*Material for this exercise*
* * * * * * *
(** * The ethics automarker: rubric evaluator

    A shallow embedding of [markEthicsResponse] and its helpers, in the two
    versions the repository holds: the full evaluator (strengths, tags, grid,
    framework) and the earlier copy kept in [server.js] (module [Server]).

    JavaScript strings are sequences of UTF-16 code units; numbers that the
    evaluator handles are small integers and are modelled in [Z]. *)

From Stdlib Require Import String Ascii List ZArith NArith Bool Lia.
Import ListNotations.

Local Open Scope Z_scope.

(** ** Strings *)

(** A JavaScript string: its UTF-16 code units. *)
Definition jsstring := list N.

Fixpoint bytes (s : string) : list N :=
  match s with
  | EmptyString => []
  | String c r => N_of_ascii c :: bytes r
  end.

(** Decoding of the UTF-8 bytes of a literal into code units, so that the
    literals of the source can be written as they are. *)
Fixpoint utf16 (bs : list N) : jsstring :=
  match bs with
  | [] => []
  | b0 :: r0 =>
    if (b0 <? 128)%N then b0 :: utf16 r0
    else
      match r0 with
      | [] => []
      | b1 :: r1 =>
        if (b0 <? 224)%N
        then N.lor (N.shiftl (N.land b0 31) 6) (N.land b1 63) :: utf16 r1
        else
          match r1 with
          | [] => []
          | b2 :: r2 =>
            if (b0 <? 240)%N
            then N.lor (N.shiftl (N.land b0 15) 12)
                   (N.lor (N.shiftl (N.land b1 63) 6) (N.land b2 63))
                 :: utf16 r2
            else
              match r2 with
              | [] => []
              | b3 :: r3 =>
                let cp := N.lor (N.shiftl (N.land b0 7) 18)
                            (N.lor (N.shiftl (N.land b1 63) 12)
                               (N.lor (N.shiftl (N.land b2 63) 6) (N.land b3 63))) in
                let v := (cp - 65536)%N in
                (55296 + N.shiftr v 10)%N :: (56320 + N.land v 1023)%N :: utf16 r3
              end
          end
      end
  end.

Definition js (s : string) : jsstring := utf16 (bytes s).

Arguments js s%_string_scope.

(** The characters [\s] matches and [trim] strips: WhiteSpace and
    LineTerminator of ECMAScript. *)
Definition isWhiteSpace (c : N) : bool :=
  ((9 <=? c) && (c <=? 13) || (c =? 32) || (c =? 160) || (c =? 5760)
   || (8192 <=? c) && (c <=? 8202) || (c =? 8232) || (c =? 8233)
   || (c =? 8239) || (c =? 8287) || (c =? 12288) || (c =? 65279))%N.
Definition fetch_agents_descriptions_dict : M (gmap string string) :=
  let* cfg := get_config in
  if use_redis cfg then hgetall db_agents
  else read reg_agents_descriptions_dict.

Definition get_agent_description (agent_name : string) : M (option string) :=
  let* cfg := get_config in
  if use_redis cfg then hget db_agents (Some agent_name)
  else dict_get reg_agents_descriptions_dict agent_name.

(** With Redis the stored context is unpickled: an instance with the same
    name and configuration. *)
Definition get_or_create_context (context_name : string) : M WiseAgentContext :=
  let* cfg := get_config in
  let* context :=
    (if use_redis cfg then hget db_contexts (Some context_name)
     else dict_get reg_contexts context_name) in
  match context with
  | None =>
      let* config := read reg_config in
      __init__ context_name config
  | Some context => ret context
  end.

Definition does_context_exist (context_name : string) : M bool :=
  let* cfg := get_config in
  if use_redis cfg then hexists db_contexts (Some context_name)
  else
    let* context := dict_get reg_contexts context_name in
    ret (match context with None => false | Some _ => true end).

Definition unregister_agent (agent_name : string) : M unit :=
  let* cfg := get_config in
  if use_redis cfg then hdel db_agents (Some agent_name)
  else dict_pop reg_agents_descriptions_dict agent_name;; ret tt.

Definition remove_context (context_name : string) : M unit :=
  let* cfg := get_config in
  if use_redis cfg then hdel db_contexts (Some context_name)
  else dict_pop reg_contexts context_name;; ret tt.

(** ** WiseAgent *)

(** An agent: [wa_name] and [wa_description] are its [_name] and
    [_description]; [process_request] is the abstract method an agent kind
    overrides, free to read and change the state. *)
Record WiseAgent := {
  wa_name : string;
  wa_description : string;
  process_request :
    WiseAgentMessage -> option (list ChatCompletionMessageParam) ->
    M (option string);
}.

(** Modelled from the spec: the transport class is not among the sources.
    Sending is fire-and-forget; the model records what was handed over, on
    which queue and for whom. *)
Definition transport_send (on : queue) (msg : WiseAgentMessage)
    (dest_agent_name : string) : M unit :=
  update world_transport_log (fun l =>
    l ++ [{| sent_on := on; sent_message := msg;
             sent_to := dest_agent_name |}]).
(** * The legacy [st.cache] facade and the memoizing cache engine behind it

    Source: [lib/streamlit/runtime/caching/legacy_cache_api.py].

    The file holds one function, [cache], a deprecated entry point that
    prints a deprecation notice and hands its arguments to one of two
    successor decorators, [st.cache_resource] or [st.cache_data].  The first
    part of this development ([Module Facade]) embeds that function as a
    small program over the three external calls it makes and proves the
    dispatch properties on every handler of those calls.

    The successor decorators themselves live elsewhere in the repository.
    The second part ([Module Engine]) models the cache engine they are
    specified to be (store, expiry, persistence, single-flight) and proves
    the engine properties on that model. *)

From Stdlib Require Import ZArith Lia.
From stdpp Require Import base tactics option list strings gmap.

Local Open Scope Z_scope.

(* ===================================================================== *)
(** * Part I: the facade                                                  *)
(* ===================================================================== *)

Module Facade.
(** X25.  [announceDiscord] goes through the webhooks of the room in
    order, the public channels 0..9 of the emulator that are set and
    then the developers' channel if it is set, and posts the same text
    to each until [retryablehttp.NewRequest] refuses a URL: it panics
    there and the channels after it get nothing.  A room with a password
    is never announced on a public channel: its only webhook is the
    developers' channel.  No webhook is an empty URL and there are at
    most eleven.  When no URL is refused the function returns and every
    webhook has been posted to, once for each time it is listed. *)
Theorem private_rooms_stay_off_public_channels s g :
  let urls := channels (gameserver.Emulator g) (gameserver.Password g) in
  let dev := Getenv (ToUpper (gameserver.Emulator g) ++ "_DEV_CHANNEL")%string in
  (gameserver.Password g <> ""%string -> forall channel, channel ∈ urls -> channel = dev) /\
  (forall channel, channel ∈ urls -> channel <> ""%string) /\
  (length urls <= 11)%nat /\
  (gameserver.Password g = ""%string ->
     forall i, 0 <= i < 10 ->
       let channel :=
         Getenv (ToUpper (gameserver.Emulator g) ++ "_CHANNEL_" ++ decimalDigit i)%string in
       channel <> ""%string -> channel ∈ urls) /\
  (dev <> ""%string -> dev ∈ urls) /\
  exists posted,
    publishes (announceDiscord s g).1 = Publish (announcement s g) <$> posted /\
    sends (announceDiscord s g).1 = [] /\
    ((announceDiscord s g).2 = true /\ posted = urls /\
     Forall (fun channel => NewRequest channel = true) urls /\
     (announceDiscord s g).1 = Publish (announcement s g) <$> urls
     \/
     (announceDiscord s g).2 = false /\
     last (announceDiscord s g).1 = Some (Panic "nil pointer dereference") /\
     exists channel after,
       urls = posted ++ channel :: after /\
       Forall (fun channel => NewRequest channel = true) posted /\
       NewRequest channel = false).
Proof.
  clear range_map range_map_perm Sum256 overflow remoteIP createTCPServer createUDPServer
        getVersion.
  intros urls dev.
  split; [|split; [|split; [|split; [|split]]]].
  - intros Hpw channel. unfold urls, channels.
    destruct (String.eqb_spec (gameserver.Password g) "") as [|_]; [done|]. cbn [app].
    by intros [_ ->]%elem_of_devChannels.
  - intros channel. unfold urls, channels.
    intros [Hin|Hin]%elem_of_app.
    + destruct (String.eqb (gameserver.Password g) ""); [|by apply elem_of_nil in Hin].
      by apply elem_of_publicChannels in Hin as [? _].
    + by apply elem_of_devChannels in Hin as [? _].
  - unfold urls, channels. rewrite length_app.
    assert (length (devChannels (gameserver.Emulator g)) <= 1)%nat
      by apply (length_filter_le _ [_]).
    assert (length (publicChannels (gameserver.Emulator g)) <= 10)%nat
      by (unfold publicChannels; etrans; [apply length_filter_le|done]).
    destruct (String.eqb (gameserver.Password g) ""); cbn [length]; lia.
  - intros Hpw i Hi channel Hne. unfold urls, channels. rewrite Hpw. cbn [String.eqb].
    apply elem_of_app. left. apply elem_of_publicChannels. split; [done|]. by exists i.
  - intros Hne. unfold urls, channels. apply elem_of_app. right.
    by apply elem_of_devChannels.
  - rewrite announceDiscord_published. fold urls.
    destruct (published_cases (announcement s g) urls)
      as [[Hall ->]|(before & channel & after & Hurls & Hall & Hc & ->)]; cbn [fst snd].
    + exists urls. split; [apply publishes_fmap_Publish|].
      split; [apply sends_fmap_Publish|]. by left.
    + exists before.
      split.
      { unfold publishes. rewrite List.filter_app.
        fold (publishes (Publish (announcement s g) <$> before)).
        rewrite publishes_fmap_Publish. cbn. by rewrite app_nil_r. }
      split.
      { unfold sends. rewrite List.filter_app.
        fold (sends (Publish (announcement s g) <$> before)).
        by rewrite sends_fmap_Publish. }
      right. split; [done|]. split; [|by exists channel, after].
      change [Log "could not create request"; Panic "nil pointer dereference"]
        with ([Log "could not create request"] ++ [Panic "nil pointer dereference"]).
      rewrite app_assoc. apply last_snoc.
Qed.
Definition fopp (a : fnum) : fnum :=
  match a with
  | Fin x => Fin (- x)
  | PInf => NInf
  | NInf => PInf
  | NaN => NaN
  end.

Definition fadd (a b : fnum) : fnum :=
  match a, b with
  | NaN, _ | _, NaN => NaN
  | Fin x, Fin y => Fin (x + y)
  | PInf, NInf | NInf, PInf => NaN
  | PInf, _ | _, PInf => PInf
  | NInf, _ | _, NInf => NInf
  end.

Definition fsub (a b : fnum) : fnum := fadd a (fopp b).

(** Sign of a finite number, as a comparison with zero. *)
Definition Qsign (x : Q) : comparison := x ?= 0.

Definition inf_of (c : comparison) : fnum :=
  match c with
  | Gt => PInf
  | Lt => NInf
  | Eq => NaN
  end.

Definition sign_of (a : fnum) : comparison :=
  match a with
  | Fin x => Qsign x
  | PInf => Gt
  | NInf => Lt
  | NaN => Eq
  end.

Definition fmul (a b : fnum) : fnum :=
  match a, b with
  | NaN, _ | _, NaN => NaN
  | Fin x, Fin y => Fin (x * y)
  | _, _ =>
      match sign_of a, sign_of b with
      | Eq, _ | _, Eq => NaN           (* inf * 0 *)
      | Gt, Gt | Lt, Lt => PInf
      | _, _ => NInf
      end
  end.

(** Division of arrays never raises: [x / 0] is [inf], [-inf] or [nan]
    (the divisors of the source, a count and [dot_max - dot_min], are
    never a negative zero). *)
Definition fdiv (a b : fnum) : fnum :=
  match a, b with
  | NaN, _ | _, NaN => NaN
  | Fin x, Fin y =>
      if Qeq_bool y 0 then inf_of (Qsign x) else Fin (x / y)
  | Fin _, _ => Fin 0
  | _, Fin y =>
      match sign_of a, Qsign y with
      | Gt, Lt | Lt, Gt | Lt, Eq => NInf
      | _, _ => PInf
      end
  | _, _ => NaN
  end.

(** [x ** 2]. *)
Definition fsq (a : fnum) : fnum := fmul a a.

(** [np.maximum], [np.minimum]: a [nan] operand gives [nan]. *)
Definition maximum (a b : fnum) : fnum :=
  match a, b with
  | NaN, _ | _, NaN => NaN
  | _, _ => if fle a b then b else a
  end.

Definition minimum (a b : fnum) : fnum :=
  match a, b with
  | NaN, _ | _, NaN => NaN
  | _, _ => if fle a b then a else b
  end.

(** [np.clip(a, a_min, a_max)] is [minimum(maximum(a, a_min), a_max)]. *)
Definition clip (a lo hi : fnum) : fnum := minimum (maximum a lo) hi.

Definition ceil (a : fnum) : fnum :=
  match a with
  | Fin x => Fin (inject_Z (Qceiling x))
  | _ => a
  end.

(** [np.max] of a flattened array; [None] stands for the ValueError
    raised on an array without elements. *)
Definition max (l : list fnum) : option fnum :=
  match l with
  | [] => None
  | a :: l' => Some (fold_left maximum l' a)
  end.

(** [np.arange(start, stop, step)] on finite arguments, [step <> 0]:
    [ceil((stop - start) / step)] elements [start + i * step]. *)
Definition arange (start stop step : Q) : list Q :=
  map (fun i : nat => start + inject_Z (Z.of_nat i) * step)
      (seq 0 (Z.to_nat (Qceiling ((stop - start) / step)))).

(** [np.tile(range(n), reps)] and [np.repeat(a, n)]. *)
Fixpoint tile {A} (l : list A) (reps : nat) : list A :=
  match reps with
  | O => []
  | S r => l ++ tile l r
  end.

Definition repeat {A} (l : list A) (n : nat) : list A :=
  flat_map (fun a => List.repeat a n) l.

(** Equality of numbers up to the representation of the rational. *)
Definition feq (a b : fnum) : Prop :=
  match a, b with
  | Fin x, Fin y => x == y
  | PInf, PInf | NInf, NInf | NaN, NaN => True
  | _, _ => False
  end.

End Np.

Import Np.

(** ** Python results *)

Inductive exn : Type :=
| ValueError
| KeyError
| IndexError
| NameError
| ZeroDivisionError
| LibraryError.     (* an exception coming out of a plotting-library call *)

Inductive result (A : Type) : Type :=
| Ok (a : A)
| Raise (e : exn).

Arguments Ok {A} a.
Arguments Raise {A} e.

Definition bind {A B} (r : result A) (k : A -> result B) : result B :=
  match r with
  | Ok a => k a
  | Raise e => Raise e
  end.

Notation "x <- r ;; k" := (bind r (fun x => k))
  (at level 61, r at next level, right associativity).

(** ** The frame [df] and its groups (lines 200-206) *)

Record row : Type := { group : string; vals : list Q }.

Definition frame : Type := list row.

(** Rows of category [c], in frame order: the sub-frame that
    [df.groupby('group')] hands to the aggregation function.  The grouper
    is categorical, so there is one sub-frame per category, in category
    order, empty for a category without rows. *)
Definition rows_of (df : frame) (c : string) : frame :=
  filter (fun r => String.eqb (group r) c) df.

(** [df.groupby('group').agg('size')]. *)
Definition group_size (categories : list string) (df : frame) : list Z :=
  map (fun c => Z.of_nat (List.length (rows_of df c))) categories.

(** [group_size.index[group_size.values >= min_group_size]]. *)
Definition big_groups (categories : list string) (df : frame) (min_group_size : Z)
  : list string :=
  filter (fun c => (min_group_size <=? Z.of_nat (List.length (rows_of df c)))%Z) categories.

(** [isin]. *)
Definition isin (s : string) (l : list string) : bool := existsb (String.eqb s) l.

(** Lines 204-205: the row selection done when [min_group_size] is truthy. *)
Definition filter_min_group_size (categories : list string) (df : frame)
  (min_group_size : Z) : frame :=
  if (min_group_size =? 0)%Z then df
  else filter (fun r => isin (group r) (big_groups categories df min_group_size)) df.

(** Line 206: [df['group'].cat.categories.size].  Selecting rows leaves the
    categories of the column as they were set on line 202. *)
Definition n_group (categories : list string) (df : frame) : nat :=
  List.length categories.

(** ** Aggregation (lines 208-227) *)

Definition pos (v : Q) : bool := Qltb 0 v.

Definition column (j : nat) (g : frame) : list Q :=
  map (fun r => nth j (vals r) 0) g.

Definition Qsum (l : list Q) : Q := fold_right Qplus 0 l.

Definition count_pos (l : list Q) : nat := List.length (filter pos l).

Definition of_nat (n : nat) : fnum := Fin (inject_Z (Z.of_nat n)).

(** [fillna(0)]. *)
Definition fillna0 (a : fnum) : fnum :=
  match a with NaN => Fin 0 | _ => a end.

(** Independent mode, one cell: the statistics of column [j] of group [g]. *)
Definition exp_cnt_cell (g : frame) (j : nat) : nat := count_pos (column j g).

Definition frac_cell (g : frame) (j : nat) : fnum :=
  fdiv (of_nat (count_pos (column j g))) (of_nat (List.length g)).

Definition avg0_cell (g : frame) (j : nat) : fnum :=
  fdiv (Fin (Qsum (column j g))) (of_nat (List.length g)).

Definition avg1_cell (g : frame) (j : nat) : fnum :=
  fillna0 (fdiv (Fin (Qsum (column j g))) (of_nat (count_pos (column j g)))).

(** Joint mode: [(g > 0).sum(axis=1) == 2], row by row. *)
Definition row_npos (r : row) : nat := count_pos (vals r).

Definition joint_rows (g : frame) : frame :=
  filter (fun r => Nat.eqb (row_npos r) 2) g.

Definition exp_cnt_joint (g : frame) : nat := List.length (joint_rows g).

Definition frac_joint (g : frame) : fnum :=
  fdiv (of_nat (List.length (joint_rows g))) (of_nat (List.length g)).

Record stats : Type := {
  exp_cnt : list (list nat);      (* group-major: one list per category *)
  frac : list (list fnum);
  avg : list (list fnum);
  group_label : list string;
  n_key : nat
}.

(** Lines 208-224.  In joint mode the arrays have one column. *)
Definition aggregate (categories : list string) (keys : list string) (df : frame)
  (mean_only_expressed second_key_dependent_fraction : bool) : stats :=
  let groups := map (rows_of df) categories in
  let mean_cell := if mean_only_expressed then avg1_cell else avg0_cell in
  if second_key_dependent_fraction then
    {| exp_cnt := map (fun g => [exp_cnt_joint g]) groups;
       frac := map (fun g => [frac_joint g]) groups;
       avg := map (fun g => [mean_cell g 0%nat]) groups;
       group_label := categories;
       n_key := 1 |}
  else
    let js := seq 0 (List.length keys) in
    {| exp_cnt := map (fun g => map (exp_cnt_cell g) js) groups;
       frac := map (fun g => map (frac_cell g) js) groups;
       avg := map (fun g => map (mean_cell g) js) groups;
       group_label := categories;
       n_key := List.length keys |}.

(** Lines 226-227: [a[exp_cnt < min_presence] = 0]. *)
Definition zero_absent (min_presence : Z) (cnt : list (list nat))
  (a : list (list fnum)) : list (list fnum) :=
  map (fun '(cs, vs) =>
         map (fun '(c, v) => if (Z.of_nat c <? min_presence)%Z then Fin 0 else v)
             (combine cs vs))
      (combine cnt a).

(** [a.T.flatten()] of a group-major array with [k] columns: key by key,
    and within a key group by group. *)
Definition flatten_T {A} (d : A) (k : nat) (a : list (list A)) : list A :=
  flat_map (fun j => map (fun r => nth j r d) a) (seq 0 k).

(** ** Scaling (lines 229-251) *)

(** Lines 229-233.  An unset [dot_max] is derived from the largest
    fraction; a given one is only compared with 0 and with 1. *)
Definition resolve_dot_max (dot_max : option Q) (frac : list (list fnum))
  : result fnum :=
  match dot_max with
  | None =>
      match Np.max (List.concat frac) with
      | Some m => Ok (fdiv (ceil (fmul m (Fin 10))) (Fin 10))
      | None => Raise ValueError
      end
  | Some d => if Qltb d 0 || Qltb 1 d then Raise ValueError else Ok (Fin d)
  end.

(** Lines 234-238. *)
Definition resolve_dot_min (dot_min : option Q) : result fnum :=
  match dot_min with
  | None => Ok (Fin 0)
  | Some d => if Qltb d 0 || Qltb 1 d then Raise ValueError else Ok (Fin d)
  end.

(** Line 240: [dot_min != 0 or dot_max != 1]. *)
Definition rescaling (dot_min dot_max : fnum) : bool :=
  fneb dot_min (Fin 0) || fneb dot_max (Fin 1).

Definition old_range (dot_min dot_max : fnum) : fnum := fsub dot_max dot_min.

(** Lines 240-245, on one fraction. *)
Definition scale_frac (dot_min dot_max f : fnum) : fnum :=
  if rescaling dot_min dot_max
  then fdiv (fsub (clip f dot_min dot_max) dot_min) (old_range dot_min dot_max)
  else f.

(** Line 249: [(frac * 10) ** 2]. *)
Definition dot_size (f : fnum) : fnum := fsq (fmul f (Fin 10)).

(** ** Layout (lines 253-267) *)

Inductive legend_loc : Type :=
| LegendRight
| LegendBottom
| LegendNone.     (* 'none', and any string other than 'right' and 'bottom' *)

Definition is_right (l : legend_loc) : bool :=
  match l with LegendRight => true | _ => false end.

Definition is_bottom (l : legend_loc) : bool :=
  match l with LegendBottom => true | _ => false end.

(** An axis handle given by the caller; any handle is truthy. *)
Definition handle : Type := nat.

(** Line 253: ['none' if ax else legend_loc]. *)
Definition effective_legend_loc (ax : option handle) (l : legend_loc) : legend_loc :=
  match ax with
  | Some _ => LegendNone
  | None => l
  end.

Definition int_of_bool (b : bool) : Q := if b then 1 else 0.

Definition Qnat (n : nat) : Q := inject_Z (Z.of_nat n).

(** Lines 254-255. *)
Definition fig_width (n_key n_group : nat) (swap_axis : bool) (l : legend_loc) : Q :=
  0.5 + Qnat (if swap_axis then n_key else n_group) * 0.25 + 0.25 * int_of_bool (is_right l).

Definition fig_height (n_key n_group : nat) (swap_axis : bool) (l : legend_loc) : Q :=
  0.5 + Qnat (if swap_axis then n_group else n_key) * 0.2 + 0.25 * int_of_bool (is_bottom l).

(** The panels of the figure: what [plt.subplots] is asked for, or the
    axis of the caller. *)
Inductive panels : Type :=
| TwoColumns (width_ratios : Q * Q) (wspace : Q)
| TwoRows (height_ratios : Q * Q) (hspace : Q)
| OnePanel
| CallerAxis (ax : handle).

(** A new figure is created exactly when [plt.subplots] is called. *)
Definition creates_figure (p : panels) : bool :=
  match p with CallerAxis _ => false | _ => true end.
* * * * * * *
Go through the data above and find the lines with the word "change". Copy each of those lines.

    overrides, free to read and change the state. *)
      change [Log "could not create request"; Panic "nil pointer dereference"]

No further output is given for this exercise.